Per il direttore della fondazione cattolica Alessandro Monteduro, "la pace va conseguita non guardando ai nostri interessi ma per quel popolo che è legittimo definire martoriato"
"E' triste dirlo: già a maggio ho percepito come ci fosse una sorta di assuefazione al conflitto. Oggi, dopo più di sei mesi dall'inizio della guerra, quel processo di assuefazione si è andato consolidando: il popolo ucraino si è abituato e quel conflitto, che in realtà è iniziato nel 2014 in un'area territoriale più limitata, e ora viene inteso come una prosecuzione, ma su un territorio molto più ampio". Lo ha dichiarato all'Adnkronos il direttore ella Fondazione cattolica 'Aiuto alla Chiesa che Soffre' Alessandro Monteduro, spiegando che "questo è il grande timore che ho percepito interloquendo a maggio con le autorità religiose, ma anche civili, militari e politiche ucraine ovvero l'idea che la fine di questa guerra si possa trascinare nel tempo, anche per anni, come una sorta di sostanziale abitudine o assuefazione, sia da parte della popolazione ucraina che da parte dei Paesi che indirettamente si sono visti coinvolti nel processo bellico. Dal momento che nessun processo negoziale per la pace è alle porte, nulla esclude che fra un anno o anche di più non ci si possa ritrovare a commentare con gli stessi toni e contenuti quanto sta avvenendo in Ucraina, con la sola differenza che probabilmente ci sarà sempre più minore attenzione mediatica su ciò che sta realmente accadendo".

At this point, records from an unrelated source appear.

Lemma stream_write_ok s d0 batch md w w' :
  fits s batch → opt_utf8 md →
  tracks s (dict_tracker w) d0 → sw_finished w = false →
  stream_writer_write w batch md = (Ok tt, w') →
  sw_finished w' = false ∧
  ∃ fs mb d, sent (sw_writer w') = sent (sw_writer w) ++ wire_frames (fs ++ [mb]) ∧
           batch_frames s d0 d batch (default ∅ md) fs mb ∧ tracks s (dict_tracker w') d.
Proof.
  intros Hfit Hmd Ht Hf E. unfold stream_writer_write in E. rewrite Hf in E.
  destruct (write_single_large_binary_direct _ _ _ _) as [[[]|?|] k] eqn:Ed; [| |done..].
  - injection E as <-. split; [done|].
    eapply (direct_write_ok _ _ _ _ _ d0) in Ed as (mb & Es & Hb); [|done..].
    exists [], mb, d0. unfold wire_frames. cbn. rewrite app_nil_r. split_and!; [done| |done].
    exists []. split_and!; [by left|constructor|done..].
  - assert (k = sw_writer w) as ->.
    { by eapply direct_write_false. }
    destruct (encode_batch _ _) as [[[ds data] tr]|?|] eqn:Ee; [|done..].
    destruct (batch_encode_decode _ _ _ _ _ _ _ Hfit Ht Ee)
      as (d & msg & Hds & Htr & Hm & Hty & Hpr & Hbl & Hcp & _ & _ & Hcm & Hv & Hd).
    destruct (put_messages ds _) as [[[]|?|] k1] eqn:E1; [|done..].
    apply put_messages_ok in E1 as (fs & Es1 & Hfs).
    destruct (match non_empty md with Some _ => _ | None => _ end) as [e|?|] eqn:En; [|done..].
    destruct (put_message e k1) as [r k2] eqn:E2. injection E as -> <-.
    apply put_message_ok in E2 as (mb & Es2 & Hb1 & Hb2 & Hb3 & _).
    split; [done|]. exists fs, mb, d. simpl. split_and!; [|clear Es2|done].
    { rewrite Es2, Es1, <- app_assoc. unfold wire_frames. rewrite fmap_app, concat_app. cbn.
      by rewrite app_nil_r. }
    exists ds. split_and!; [right; by eauto|done..|]. unfold batch_frame. rewrite Hb1, Hb2.
    destruct (non_empty md) as [m'|] eqn:Em.
    + apply bind_Ok in En as (m2 & Hr & [= <-]). cbn [ipc_message arrow_data] in *.
      pose proof (non_empty_default _ _ Em) as [-> _].
      destruct (repack_ok _ _ _ _ _ _ _ Hm Hty Hcp Hmd Hd Hr)
        as (msg' & Hm' & Hty' & Hpr' & Hbl' & Hbf & Hd' & Hmd').
      exists msg'. rewrite Hbf, Hbl'. split_and!; try done; lia.
    + injection En as <-. exists msg. split_and!; try done; try lia.
      unfold parse_custom_metadata. rewrite Hcm. by rewrite non_empty_None.
Qed.

(** ** Reading it back *)
Definition same_stream (s s' : StreamReader) : Prop :=
  sr_schema s' = sr_schema s ∧ finished s' = finished s ∧ relaxed_schema s' = relaxed_schema s.

Lemma read_turn_frame s mb tail msg :
  clean (sr_reader s) → content (sr_reader s) = wire_frame mb.1 mb.2 ++ tail →
  root_as_message mb.1 = FbOk msg → bodyLength msg = zlen mb.2 →
  0 < zlen mb.1 ≤ u32_max → zlen mb.2 ≤ u32_max →
  ∃ r, read_message_bytes (sr_reader s) MAX_IPC_MESSAGE_BYTES =
         Ok (Some (Message (mkRawMessage mb.1 mb.2 false)), r) ∧ clean r ∧ content r = tail.
Proof.
  intros Hc Hd Hm Hb Hl Hbl. by eapply read_message_frame.
Qed.

(** The loop of [read_next] consumes the dictionaries in front of a batch. *)
Lemma read_next_dictionaries ds fs d' tail : ∀ fuel s,
  Forall2 frame_of ds fs → Forall (fun mb => zlen mb.2 ≤ u32_max) fs →
  dictionaries_decode (sr_schema s) (sr_dictionaries s) ds d' →
  clean (sr_reader s) → content (sr_reader s) = wire_frames fs ++ tail →
  (reader_size (sr_reader s) < fuel)%nat →
  ∃ fuel' s', read_next_loop fuel s = read_next_loop fuel' s' ∧ same_stream s s' ∧
    sr_dictionaries s' = d' ∧ clean (sr_reader s') ∧ content (sr_reader s') = tail ∧
    (reader_size (sr_reader s') < fuel')%nat.
Proof.
  intros fuel s Hfs. revert fuel s. induction Hfs as [|e mb ds fs Hmb Hfs IH];
    intros fuel s Hbl Hdd Hc Hd Hf.
  - simpl in Hdd. exists fuel, s. by split_and!.
  - apply list.Forall_cons in Hbl as [Hbl Hbls].
    destruct Hdd as (msg & d1 & Hm & Hty & Hpr & Hlen & Hv & Hrd & Hdd).
    destruct Hmb as (Hb1 & Hb2 & Hb3 & _).
    unfold wire_frames in Hd. cbn [fmap list_fmap concat] in Hd. rewrite <- app_assoc in Hd.
    rewrite <- Hb2 in Hm. rewrite <- Hb1 in Hlen, Hv, Hrd.
    destruct (read_turn_frame s mb _ msg Hc Hd Hm Hlen Hb3 Hbl) as (r & Er & Hcr & Hdr).
    assert (read_next_turn s = Ok (Again (with_dictionaries (with_reader s r) d1))) as Et.
    { unfold read_next_turn. rewrite Er. cbn [mbind res_bind message_bytes body].
      rewrite Hm, Hty, Hpr. cbn [negb].
      replace (match dict_data msg with Some data => validate_record_batch_buffers data (zlen mb.2)
               | None => Ok tt end) with (@Ok RpcError () tt) by (by destruct (dict_data msg)).
      cbn [mbind res_bind sr_schema with_reader sr_dictionaries]. by rewrite Hrd. }
    destruct fuel as [|fuel]; [lia|]. cbn [read_next_loop]. rewrite Et.
    apply read_next_turn_size in Et. simpl in Et.
    destruct (IH fuel (with_dictionaries (with_reader s r) d1)) as (fu & s' & El & Hss & Hrest);
      [done..|simpl; lia|]. exists fu, s'. by rewrite El.
Qed.

Lemma wire_frames_app fs gs : wire_frames (fs ++ gs) = wire_frames fs ++ wire_frames gs.
Proof. unfold wire_frames. by rewrite fmap_app, concat_app. Qed.

Lemma wire_frames_one mb : wire_frames [mb] = wire_frame mb.1 mb.2.
Proof. unfold wire_frames. cbn. by rewrite app_nil_r. Qed.

Lemma wire_frames_body_le fs : Forall (fun mb => zlen mb.2 ≤ zlen (wire_frames fs)) fs.
Proof.
  induction fs as [|mb fs IH]; constructor.
  - unfold wire_frames, wire_frame. cbn [fmap list_fmap concat]. rewrite !zlen_app.
    pose proof (zlen_nonneg CONTINUATION_MARKER). pose proof (zlen_nonneg (le_bytes 4 (zlen mb.1))).
    pose proof (zlen_nonneg mb.1). fold (wire_frames fs). unfold wire_frames.
    match goal with |- context [zlen (concat ?l)] => pose proof (zlen_nonneg (concat l)) end. lia.
  - eapply list.Forall_impl; [exact IH|]. intros mb' Hle. change (mb :: fs) with ([mb] ++ fs).
    rewrite wire_frames_app, zlen_app. pose proof (zlen_nonneg (wire_frames [mb])). simpl in *. lia.
Qed.

Lemma read_next_batch s d0 d batch md fs mb tail :
  batch_frames (sr_schema s) d0 d batch md fs mb →
  clean (sr_reader s) → content (sr_reader s) = wire_frames (fs ++ [mb]) ++ tail →
  zlen (wire_frames (fs ++ [mb])) ≤ u32_max →
  finished s = false → relaxed_schema s = None → sr_dictionaries s = d0 →
  ∃ s', read_next s = Some (Ok (Some (batch, md), s')) ∧
        clean (sr_reader s') ∧ content (sr_reader s') = tail ∧ same_stream s s' ∧ sr_dictionaries s' = d.
Proof.
  intros (ds & _ & Hfs & Hdd & msg & Hm & Hty & Hpr & Hlen & Hml & Hv & Hrb & Hmd) Hc Hd Hbl Hf Hrs Hdi.
  pose proof (wire_frames_body_le (fs ++ [mb])) as Hbs.
  eapply (list.Forall_impl _ (fun mb => zlen mb.2 ≤ u32_max)) in Hbs; [|intros; simpl in *; lia].
  apply Forall_app in Hbs as [Hbs Hb]. apply list.Forall_cons in Hb as [Hb _].
  rewrite wire_frames_app, <- app_assoc, wire_frames_one in Hd. rewrite <- Hdi in Hdd.
  destruct (read_next_dictionaries _ _ _ _ (S (reader_size (sr_reader s))) s Hfs Hbs Hdd Hc Hd)
    as (fuel & s1 & El & (Hsch & Hfin & Hrel) & Hdi1 & Hc1 & Hd1 & Hf1); [lia|].
  unfold read_next. rewrite Hf, El. destruct fuel as [|fuel]; [lia|]. cbn [read_next_loop].
  destruct (read_turn_frame s1 mb _ msg Hc1 Hd1 Hm Hlen Hml Hb) as (r & Er & Hcr & Hdr).
  unfold read_next_turn. rewrite Er. cbn [mbind res_bind message_bytes body had_invalid_utf8].
  rewrite Hm, Hty, Hpr, Hv. cbn [negb mbind res_bind sr_schema with_reader sr_dictionaries relaxed_schema].
  rewrite Hrel, Hrs, Hsch, Hdi1. cbn [default from_option]. unfold id. rewrite Hrb, Hmd.
  cbn [mbind res_bind decode_guard]. eexists. split; [done|]. by split_and!.
Qed.

Lemma stream_reader_new_ok r s mb tail :
  frame_of (schema_to_bytes s tracker_new).1 mb →
  zlen (ipc_message (schema_to_bytes s tracker_new).1) + 64 ≤ MAX_IPC_SCHEMA_BYTES →
  clean r → content r = wire_frame mb.1 mb.2 ++ tail →
  ∃ r', stream_reader_new r = Ok (mkStreamReader r' s no_dictionaries false false None) ∧
        clean r' ∧ content r' = tail.
Proof.
  intros (Hb1 & Hb2 & Hb3 & Hb4) Hmax Hc Hd.
  destruct (schema_encode_decode s) as (msg & Hm & Ha & Hty & Hpr & Hsf & Hbl & Hs).
  rewrite <- Hb2 in Hm. rewrite Ha in Hb1.
  destruct (read_message_frame r mb.1 mb.2 tail MAX_IPC_SCHEMA_BYTES msg) as (r' & Er & Hcr & Hdr);
    try done.
  { by rewrite Hb1, zlen_nil. } { lia. } { rewrite Hb1. by vm_compute. }
  exists r'. unfold stream_reader_new. rewrite Er.
  cbn [mbind res_bind message_bytes body had_invalid_utf8].
  rewrite Hm, Hty, Hpr, Hsf. cbn [negb]. rewrite Hs. done.
Qed.

Lemma stream_writer_new_ok k s w :
  (stream_writer_new k s).1 = Ok w →
  tracks s (dict_tracker w) no_dictionaries ∧ sw_finished w = false ∧
  ∃ mb, sent (sw_writer w) = sent k ++ wire_frame mb.1 mb.2 ∧
        frame_of (schema_to_bytes s tracker_new).1 mb.
Proof.
  unfold stream_writer_new. pose proof (tracks_new s) as Ht. destruct (schema_to_bytes s tracker_new) as [e tr].
  destruct (put_message e k) as [[[]|?|] k'] eqn:E; [|done..]. intros [= <-].
  apply put_message_ok in E. done.
Qed.

Lemma stream_writer_finish_ok w w' :
  sw_finished w = false → stream_writer_finish w = (Ok tt, w') →
  sent (sw_writer w') = sent (sw_writer w) ++ wire_eos ∧ stream_writer_drop w' = w'.
Proof.
  intros Hf E. unfold stream_writer_finish in E. rewrite Hf in E.
  destruct (write_each _ _ _) as [[[]|?|] k] eqn:Ew; [|done..].
  apply write_each_ok in Ew; [|by vm_compute]. cbn [mbind res_bind] in E.
  destruct (flush_result k) as [[]|?|]; [|done..]. injection E as <-. done.
Qed.

(** The bytes of a completed one-batch stream. *)
Lemma write_one_batch_bytes k batch s md bytes :
  sent k = [] → fits s batch → opt_utf8 md → write_one_batch_as k batch s md = Ok bytes →
  ∃ mb0 fs mb d, bytes = wire_frame mb0.1 mb0.2 ++ wire_frames (fs ++ [mb]) ++ wire_eos ∧
    frame_of (schema_to_bytes s tracker_new).1 mb0 ∧ batch_frames s no_dictionaries d batch (default ∅ md) fs mb.
Proof.
  intros Hk Hfit Hmd E. unfold write_one_batch_as in E. apply bind_Ok in E as (w & Ew & E).
  apply stream_writer_new_ok in Ew as (Ht & Hf & mb0 & Es0 & Hmb0).
  destruct (stream_writer_write w batch md) as [r1 w1] eqn:E1. apply bind_Ok in E as ([] & -> & E).
  eapply stream_write_ok in E1 as (Hf1 & fs & mb & d & Es1 & Hfr & _); try done.
  destruct (stream_writer_finish w1) as [r2 w2] eqn:E2. apply bind_Ok in E as ([] & -> & E).
  apply stream_writer_finish_ok in E2 as [Es2 Hd]; [|done]. injection E as <-.
  exists mb0, fs, mb, d. split; [|done]. rewrite Hd, Es2, Es1, Es0, Hk, <- !app_assoc. done.
Qed.

(** C18. A stream that [write_one_batch_as] completed, dictionaries, metadata and
    the direct large-binary path included, is read back by [StreamReader] however
    the transport cuts it: the declared schema, the batch with its metadata, then
    the end-of-stream marker with the reader at the first byte after it. *)
Theorem write_read_roundtrip k batch schema md bytes r rest :
  sent k = [] → fits schema batch → opt_utf8 md →
  zlen (ipc_message (schema_to_bytes schema tracker_new).1) + 64 ≤ MAX_IPC_SCHEMA_BYTES →
  write_one_batch_as k batch schema md = Ok bytes → zlen bytes ≤ u32_max →
  clean r → content r = bytes ++ rest →
  ∃ s s1 s2, stream_reader_new r = Ok s ∧ sr_schema s = schema ∧
    read_next s = Some (Ok (Some (batch, default ∅ md), s1)) ∧
    read_next s1 = Some (Ok (None, s2)) ∧ saw_eos s2 = true ∧ content (sr_reader s2) = rest.
Proof.
  intros Hk Hfit Hmd Hsz E Hlen Hc Hd.
  destruct (write_one_batch_bytes _ _ _ _ _ Hk Hfit Hmd E) as (mb0 & fs & mb & d & -> & Hf0 & Hfr).
  rewrite <- !app_assoc in Hd.
  destruct (stream_reader_new_ok _ _ _ _ Hf0 Hsz Hc Hd) as (r0 & E0 & Hc0 & Hd0).
  rewrite E0. destruct (read_next_batch (mkStreamReader r0 schema no_dictionaries false false None)
    no_dictionaries d batch (default ∅ md) fs mb (wire_eos ++ rest)) as (s1 & E1 & Hc1 & Hd1 & (_ & Hf1 & _) & _);
    try done.
  { rewrite !zlen_app in Hlen. pose proof (zlen_nonneg (wire_frame mb0.1 mb0.2)).
    pose proof (zlen_nonneg wire_eos). lia. }
  destruct (read_next_turn_eos s1 rest) as (s2 & E2 & (_ & _ & He & Hd2)); [by split_and!|].
  eexists _, s1, s2. split_and!; [done|done|done| |done..].
  unfold read_next. rewrite Hf1. cbn [read_next_loop]. by rewrite E2.
Qed.
End RoundTrip.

La soluzione più opportuna per giungere alla pace, secondo Monteduro, è "quella delineata dalla Santa Sede, profondendo ogni sforzo possibile e sempre con maggiore impegno affinché si trovi un canale di dialogo fra le controparti. E' difficilissimo, ne siamo consapevoli, perché il popolo ucraino è orgoglioso e patriottico e allo stato non intende concedere alcun territorio alla Federazione Russa, neanche quelli che la Russia considera annessi dal 2014. Ci vuole un grandissimo sforzo internazionale perché le due parti si ritrovino attorno a un tavolo. Sarebbe fondamentale che si avviasse un processo di pace. E non dobbiamo commettere l'errore di guardare dai nostri Paesi, in modo egoistico, pensando agli effetti della crisi che toccano anche noi. Dobbiamo invece ragionare tenendo presente che va conseguita la pace non per i nostri interessi ma per quel popolo che dopo sei mesi è legittimo definire martoriato".
"Dai rappresentanti delle due chiese cattoliche presenti in Ucraina - aggiunge Monteduro - ricevo una costante descrizione, purtroppo senza novità particolari, di profonda difficoltà. E' vero che alcune centinaia di migliaia di persone, che avevano trovato rifugio soprattutto in Polonia, hanno deciso di rientrare in Ucraina per ricomporre il proprio nucleo familiare, dato che in alcune aree, come in quella di Kiev, non si ravvisano più particolari condizioni di insicurezza. Continua tuttavia a esserci una situazione di difficoltà e di sofferenza, anzitutto perché sono tuttora milioni gli sfollati interni, in buona parte accolti dalle organizzazioni non governative e dalle organizzazioni religiose territoriali. Questo significa che ogni parrocchia e ogni luogo che può fare riferimento alle strutture ecclesiastiche è stato trasformato in un luogo di accoglienza per la parte più sofferente della popolazione. Da parte nostra - conclude il direttore di 'Aiuto alla Chiesa che Soffre' - continuiamo a sostenere le due chiese cattoliche presenti in Ucraina affinché possano a loro volta sostenere le necessità della popolazione in fuga dal conflitto".